(DATASET RECORDS)

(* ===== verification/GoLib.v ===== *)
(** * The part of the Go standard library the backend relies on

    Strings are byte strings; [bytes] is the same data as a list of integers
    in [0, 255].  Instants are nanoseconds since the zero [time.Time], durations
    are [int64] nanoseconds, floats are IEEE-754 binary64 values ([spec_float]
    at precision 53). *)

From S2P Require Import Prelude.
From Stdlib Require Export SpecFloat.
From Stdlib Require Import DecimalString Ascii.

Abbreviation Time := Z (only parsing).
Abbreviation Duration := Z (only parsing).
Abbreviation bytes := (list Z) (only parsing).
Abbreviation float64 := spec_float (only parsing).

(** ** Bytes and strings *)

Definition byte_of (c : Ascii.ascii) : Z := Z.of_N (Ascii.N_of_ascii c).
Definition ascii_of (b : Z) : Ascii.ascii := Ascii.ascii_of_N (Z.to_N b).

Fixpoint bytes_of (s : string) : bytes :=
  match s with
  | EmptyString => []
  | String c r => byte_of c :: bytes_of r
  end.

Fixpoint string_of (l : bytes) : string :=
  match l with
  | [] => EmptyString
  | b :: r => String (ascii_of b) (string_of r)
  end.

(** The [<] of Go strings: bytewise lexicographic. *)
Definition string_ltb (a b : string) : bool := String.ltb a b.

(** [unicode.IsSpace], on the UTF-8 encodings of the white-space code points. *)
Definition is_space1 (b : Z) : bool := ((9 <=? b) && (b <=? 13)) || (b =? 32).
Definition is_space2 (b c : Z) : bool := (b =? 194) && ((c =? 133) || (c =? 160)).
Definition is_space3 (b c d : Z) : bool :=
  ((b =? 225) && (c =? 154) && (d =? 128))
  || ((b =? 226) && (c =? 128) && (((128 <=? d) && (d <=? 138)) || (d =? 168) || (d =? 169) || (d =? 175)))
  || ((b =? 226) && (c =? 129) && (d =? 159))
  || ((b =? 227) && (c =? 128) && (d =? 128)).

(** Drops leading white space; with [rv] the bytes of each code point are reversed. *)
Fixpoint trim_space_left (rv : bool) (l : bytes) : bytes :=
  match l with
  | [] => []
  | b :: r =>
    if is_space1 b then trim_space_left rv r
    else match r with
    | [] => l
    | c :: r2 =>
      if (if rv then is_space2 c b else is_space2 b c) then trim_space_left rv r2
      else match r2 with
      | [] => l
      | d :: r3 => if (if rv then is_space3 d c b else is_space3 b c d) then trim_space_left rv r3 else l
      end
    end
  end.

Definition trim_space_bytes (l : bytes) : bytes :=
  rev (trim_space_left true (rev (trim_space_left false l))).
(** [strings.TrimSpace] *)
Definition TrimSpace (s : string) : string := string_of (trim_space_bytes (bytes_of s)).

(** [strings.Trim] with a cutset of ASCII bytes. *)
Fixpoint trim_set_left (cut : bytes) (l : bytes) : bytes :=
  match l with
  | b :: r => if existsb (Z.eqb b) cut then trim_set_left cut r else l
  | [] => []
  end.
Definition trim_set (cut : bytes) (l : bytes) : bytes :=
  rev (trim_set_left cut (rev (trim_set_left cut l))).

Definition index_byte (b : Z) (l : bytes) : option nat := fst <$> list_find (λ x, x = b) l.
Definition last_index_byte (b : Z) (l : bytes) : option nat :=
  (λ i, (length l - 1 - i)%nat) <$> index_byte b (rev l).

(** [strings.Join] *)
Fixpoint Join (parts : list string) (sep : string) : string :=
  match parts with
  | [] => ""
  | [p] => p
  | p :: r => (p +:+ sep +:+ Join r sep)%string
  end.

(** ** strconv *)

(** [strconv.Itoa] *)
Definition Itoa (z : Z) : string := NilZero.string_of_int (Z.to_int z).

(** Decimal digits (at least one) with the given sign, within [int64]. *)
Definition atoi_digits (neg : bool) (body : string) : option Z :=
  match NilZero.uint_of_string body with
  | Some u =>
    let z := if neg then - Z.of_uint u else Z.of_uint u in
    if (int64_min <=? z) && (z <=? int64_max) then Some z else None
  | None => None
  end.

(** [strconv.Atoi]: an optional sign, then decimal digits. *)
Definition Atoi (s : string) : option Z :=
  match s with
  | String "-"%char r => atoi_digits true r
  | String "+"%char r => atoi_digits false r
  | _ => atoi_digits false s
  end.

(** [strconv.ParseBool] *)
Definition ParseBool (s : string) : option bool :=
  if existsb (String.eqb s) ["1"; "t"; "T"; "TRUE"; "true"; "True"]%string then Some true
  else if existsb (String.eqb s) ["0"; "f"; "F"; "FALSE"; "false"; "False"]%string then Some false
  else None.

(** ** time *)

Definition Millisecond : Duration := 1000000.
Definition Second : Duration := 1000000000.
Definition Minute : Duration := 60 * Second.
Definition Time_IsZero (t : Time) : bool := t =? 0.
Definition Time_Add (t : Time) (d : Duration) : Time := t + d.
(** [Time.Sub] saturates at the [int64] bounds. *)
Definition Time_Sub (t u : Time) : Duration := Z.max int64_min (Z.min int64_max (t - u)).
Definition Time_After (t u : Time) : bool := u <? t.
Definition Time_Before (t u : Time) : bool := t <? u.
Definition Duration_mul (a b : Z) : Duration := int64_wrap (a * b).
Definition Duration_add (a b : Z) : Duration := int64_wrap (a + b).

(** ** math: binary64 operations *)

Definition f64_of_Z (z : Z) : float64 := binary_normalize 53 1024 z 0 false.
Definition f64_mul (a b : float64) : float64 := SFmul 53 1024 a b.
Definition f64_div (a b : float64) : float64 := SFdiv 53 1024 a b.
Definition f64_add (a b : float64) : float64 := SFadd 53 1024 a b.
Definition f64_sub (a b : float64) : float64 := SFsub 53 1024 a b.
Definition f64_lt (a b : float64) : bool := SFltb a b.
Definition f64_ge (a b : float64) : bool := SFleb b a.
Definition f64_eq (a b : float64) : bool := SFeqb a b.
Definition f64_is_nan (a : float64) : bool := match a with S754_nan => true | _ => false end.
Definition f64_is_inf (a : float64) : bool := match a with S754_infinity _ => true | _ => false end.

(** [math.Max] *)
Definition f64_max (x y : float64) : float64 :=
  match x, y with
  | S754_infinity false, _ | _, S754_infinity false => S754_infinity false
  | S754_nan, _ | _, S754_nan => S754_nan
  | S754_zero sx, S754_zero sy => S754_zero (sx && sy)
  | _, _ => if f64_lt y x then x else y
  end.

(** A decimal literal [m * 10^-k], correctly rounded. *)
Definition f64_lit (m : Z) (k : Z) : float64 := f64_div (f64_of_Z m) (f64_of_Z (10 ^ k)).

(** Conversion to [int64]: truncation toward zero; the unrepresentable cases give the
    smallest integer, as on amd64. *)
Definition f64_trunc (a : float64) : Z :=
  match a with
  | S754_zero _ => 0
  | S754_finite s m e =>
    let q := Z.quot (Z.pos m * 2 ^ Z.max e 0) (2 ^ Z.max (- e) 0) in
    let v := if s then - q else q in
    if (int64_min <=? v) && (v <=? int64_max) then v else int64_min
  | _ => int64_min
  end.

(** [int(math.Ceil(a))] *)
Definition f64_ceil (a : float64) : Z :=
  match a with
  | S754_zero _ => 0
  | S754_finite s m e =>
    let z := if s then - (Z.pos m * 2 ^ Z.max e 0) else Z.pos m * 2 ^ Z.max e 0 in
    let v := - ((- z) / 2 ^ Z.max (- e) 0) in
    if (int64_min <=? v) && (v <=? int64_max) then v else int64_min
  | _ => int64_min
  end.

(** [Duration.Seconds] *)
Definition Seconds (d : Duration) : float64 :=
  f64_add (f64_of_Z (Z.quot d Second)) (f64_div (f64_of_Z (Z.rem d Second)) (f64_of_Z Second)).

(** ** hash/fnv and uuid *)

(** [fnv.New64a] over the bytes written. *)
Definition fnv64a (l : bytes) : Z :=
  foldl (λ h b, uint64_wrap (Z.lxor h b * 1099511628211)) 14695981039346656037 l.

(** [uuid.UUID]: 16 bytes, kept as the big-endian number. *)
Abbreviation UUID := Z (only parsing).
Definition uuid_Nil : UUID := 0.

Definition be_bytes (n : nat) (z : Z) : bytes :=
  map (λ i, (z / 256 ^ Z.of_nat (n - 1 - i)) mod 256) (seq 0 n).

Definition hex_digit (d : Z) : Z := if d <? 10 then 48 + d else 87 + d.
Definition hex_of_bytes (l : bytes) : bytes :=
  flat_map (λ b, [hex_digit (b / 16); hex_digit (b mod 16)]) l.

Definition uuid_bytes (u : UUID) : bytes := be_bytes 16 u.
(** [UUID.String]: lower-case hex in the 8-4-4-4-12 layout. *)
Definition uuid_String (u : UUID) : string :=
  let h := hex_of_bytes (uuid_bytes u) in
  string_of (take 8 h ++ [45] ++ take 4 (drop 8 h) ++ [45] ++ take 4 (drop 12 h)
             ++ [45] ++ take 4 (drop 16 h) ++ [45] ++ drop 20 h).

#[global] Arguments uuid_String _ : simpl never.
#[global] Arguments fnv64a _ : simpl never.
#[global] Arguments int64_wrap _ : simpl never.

(End DATASET RECORDS)
(DATASET RECORDS)

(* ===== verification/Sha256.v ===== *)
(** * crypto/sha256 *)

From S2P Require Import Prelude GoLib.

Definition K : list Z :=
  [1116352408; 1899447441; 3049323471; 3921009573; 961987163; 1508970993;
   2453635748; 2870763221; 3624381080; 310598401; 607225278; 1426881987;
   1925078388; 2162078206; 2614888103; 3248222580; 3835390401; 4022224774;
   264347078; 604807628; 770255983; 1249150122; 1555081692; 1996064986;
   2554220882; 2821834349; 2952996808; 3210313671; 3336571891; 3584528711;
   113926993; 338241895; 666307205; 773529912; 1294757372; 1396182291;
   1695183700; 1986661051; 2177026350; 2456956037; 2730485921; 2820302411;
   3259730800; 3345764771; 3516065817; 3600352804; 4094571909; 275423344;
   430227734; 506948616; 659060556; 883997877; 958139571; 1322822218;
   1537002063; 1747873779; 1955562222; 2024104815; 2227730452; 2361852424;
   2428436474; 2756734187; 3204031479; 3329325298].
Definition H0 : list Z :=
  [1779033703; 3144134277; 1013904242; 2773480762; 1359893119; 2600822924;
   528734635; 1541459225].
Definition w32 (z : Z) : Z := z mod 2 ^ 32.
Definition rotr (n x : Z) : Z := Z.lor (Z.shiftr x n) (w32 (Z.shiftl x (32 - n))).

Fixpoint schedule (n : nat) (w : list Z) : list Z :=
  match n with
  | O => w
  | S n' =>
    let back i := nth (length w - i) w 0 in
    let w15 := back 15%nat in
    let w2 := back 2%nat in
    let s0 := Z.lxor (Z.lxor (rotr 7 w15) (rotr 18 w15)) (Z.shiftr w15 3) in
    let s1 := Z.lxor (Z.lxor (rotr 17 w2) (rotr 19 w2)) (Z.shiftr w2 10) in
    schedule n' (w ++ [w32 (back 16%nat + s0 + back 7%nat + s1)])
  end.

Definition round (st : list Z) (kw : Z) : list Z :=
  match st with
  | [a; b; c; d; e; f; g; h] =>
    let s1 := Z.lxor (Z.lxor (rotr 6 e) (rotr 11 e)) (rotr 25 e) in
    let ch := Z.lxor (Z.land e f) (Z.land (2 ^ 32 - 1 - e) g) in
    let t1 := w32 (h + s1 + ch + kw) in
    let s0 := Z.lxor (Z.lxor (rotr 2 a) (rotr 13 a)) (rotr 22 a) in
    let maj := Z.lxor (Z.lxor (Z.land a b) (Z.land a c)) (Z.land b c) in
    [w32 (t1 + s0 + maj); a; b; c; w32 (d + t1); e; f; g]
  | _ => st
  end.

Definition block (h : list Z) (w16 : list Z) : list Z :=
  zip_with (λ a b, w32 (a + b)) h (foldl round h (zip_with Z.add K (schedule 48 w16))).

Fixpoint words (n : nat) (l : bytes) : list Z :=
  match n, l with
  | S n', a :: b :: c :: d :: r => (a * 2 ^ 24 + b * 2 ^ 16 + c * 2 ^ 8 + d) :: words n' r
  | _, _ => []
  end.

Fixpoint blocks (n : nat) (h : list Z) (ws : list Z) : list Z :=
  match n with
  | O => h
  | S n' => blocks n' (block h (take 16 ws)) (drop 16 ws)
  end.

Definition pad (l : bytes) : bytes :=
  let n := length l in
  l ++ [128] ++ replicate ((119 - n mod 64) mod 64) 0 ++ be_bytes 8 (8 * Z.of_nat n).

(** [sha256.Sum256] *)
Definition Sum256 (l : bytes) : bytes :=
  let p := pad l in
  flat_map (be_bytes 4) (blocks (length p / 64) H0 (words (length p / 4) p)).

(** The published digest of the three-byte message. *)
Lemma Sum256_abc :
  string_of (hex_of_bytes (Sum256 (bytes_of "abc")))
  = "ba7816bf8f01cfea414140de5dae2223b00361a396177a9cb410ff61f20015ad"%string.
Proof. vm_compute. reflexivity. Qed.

(End DATASET RECORDS)
(DATASET RECORDS)

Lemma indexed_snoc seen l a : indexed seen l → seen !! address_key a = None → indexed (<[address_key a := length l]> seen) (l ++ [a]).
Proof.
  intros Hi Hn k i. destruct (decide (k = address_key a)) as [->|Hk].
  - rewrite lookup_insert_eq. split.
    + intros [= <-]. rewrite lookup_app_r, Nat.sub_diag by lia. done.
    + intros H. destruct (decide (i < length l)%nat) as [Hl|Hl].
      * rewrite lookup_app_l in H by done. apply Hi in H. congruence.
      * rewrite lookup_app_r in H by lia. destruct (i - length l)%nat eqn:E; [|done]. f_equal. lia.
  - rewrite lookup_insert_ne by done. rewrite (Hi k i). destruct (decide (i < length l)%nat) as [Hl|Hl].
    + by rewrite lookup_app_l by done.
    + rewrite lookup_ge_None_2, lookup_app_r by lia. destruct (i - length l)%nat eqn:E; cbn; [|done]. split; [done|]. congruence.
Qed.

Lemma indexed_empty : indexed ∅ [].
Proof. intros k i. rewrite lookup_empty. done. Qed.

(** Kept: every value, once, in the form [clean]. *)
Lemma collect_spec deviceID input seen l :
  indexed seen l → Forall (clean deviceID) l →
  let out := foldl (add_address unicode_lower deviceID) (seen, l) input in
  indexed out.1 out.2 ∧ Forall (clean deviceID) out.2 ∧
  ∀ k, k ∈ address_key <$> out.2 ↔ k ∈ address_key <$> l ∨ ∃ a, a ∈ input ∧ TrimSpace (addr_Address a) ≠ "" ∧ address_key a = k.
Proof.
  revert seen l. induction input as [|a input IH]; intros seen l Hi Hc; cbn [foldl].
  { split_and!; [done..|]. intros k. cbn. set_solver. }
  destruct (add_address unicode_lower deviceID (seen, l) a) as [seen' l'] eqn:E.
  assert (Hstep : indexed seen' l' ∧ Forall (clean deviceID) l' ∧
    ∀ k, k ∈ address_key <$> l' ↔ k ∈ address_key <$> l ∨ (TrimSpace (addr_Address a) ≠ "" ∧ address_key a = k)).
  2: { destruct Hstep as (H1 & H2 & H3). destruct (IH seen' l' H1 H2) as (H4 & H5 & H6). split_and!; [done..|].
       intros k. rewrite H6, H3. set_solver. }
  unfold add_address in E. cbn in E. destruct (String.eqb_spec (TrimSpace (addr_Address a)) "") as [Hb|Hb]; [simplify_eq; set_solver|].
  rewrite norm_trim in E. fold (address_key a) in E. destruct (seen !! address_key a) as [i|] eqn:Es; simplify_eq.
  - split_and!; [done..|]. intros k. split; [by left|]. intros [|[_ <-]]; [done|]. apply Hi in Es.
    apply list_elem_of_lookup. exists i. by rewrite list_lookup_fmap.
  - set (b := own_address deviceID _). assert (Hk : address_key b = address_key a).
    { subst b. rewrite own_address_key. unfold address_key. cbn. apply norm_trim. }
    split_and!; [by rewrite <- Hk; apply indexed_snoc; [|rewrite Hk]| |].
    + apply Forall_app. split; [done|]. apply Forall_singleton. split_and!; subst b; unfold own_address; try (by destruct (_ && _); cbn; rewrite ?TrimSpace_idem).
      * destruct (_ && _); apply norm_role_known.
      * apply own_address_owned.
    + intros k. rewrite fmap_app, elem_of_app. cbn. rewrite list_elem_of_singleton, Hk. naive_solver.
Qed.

(End DATASET RECORDS)

## [TASK OBJECTIVE]
Could you report how many lines of the entries include the word "Some"? Only the number is needed.

## [WRITTEN ANSWER]
4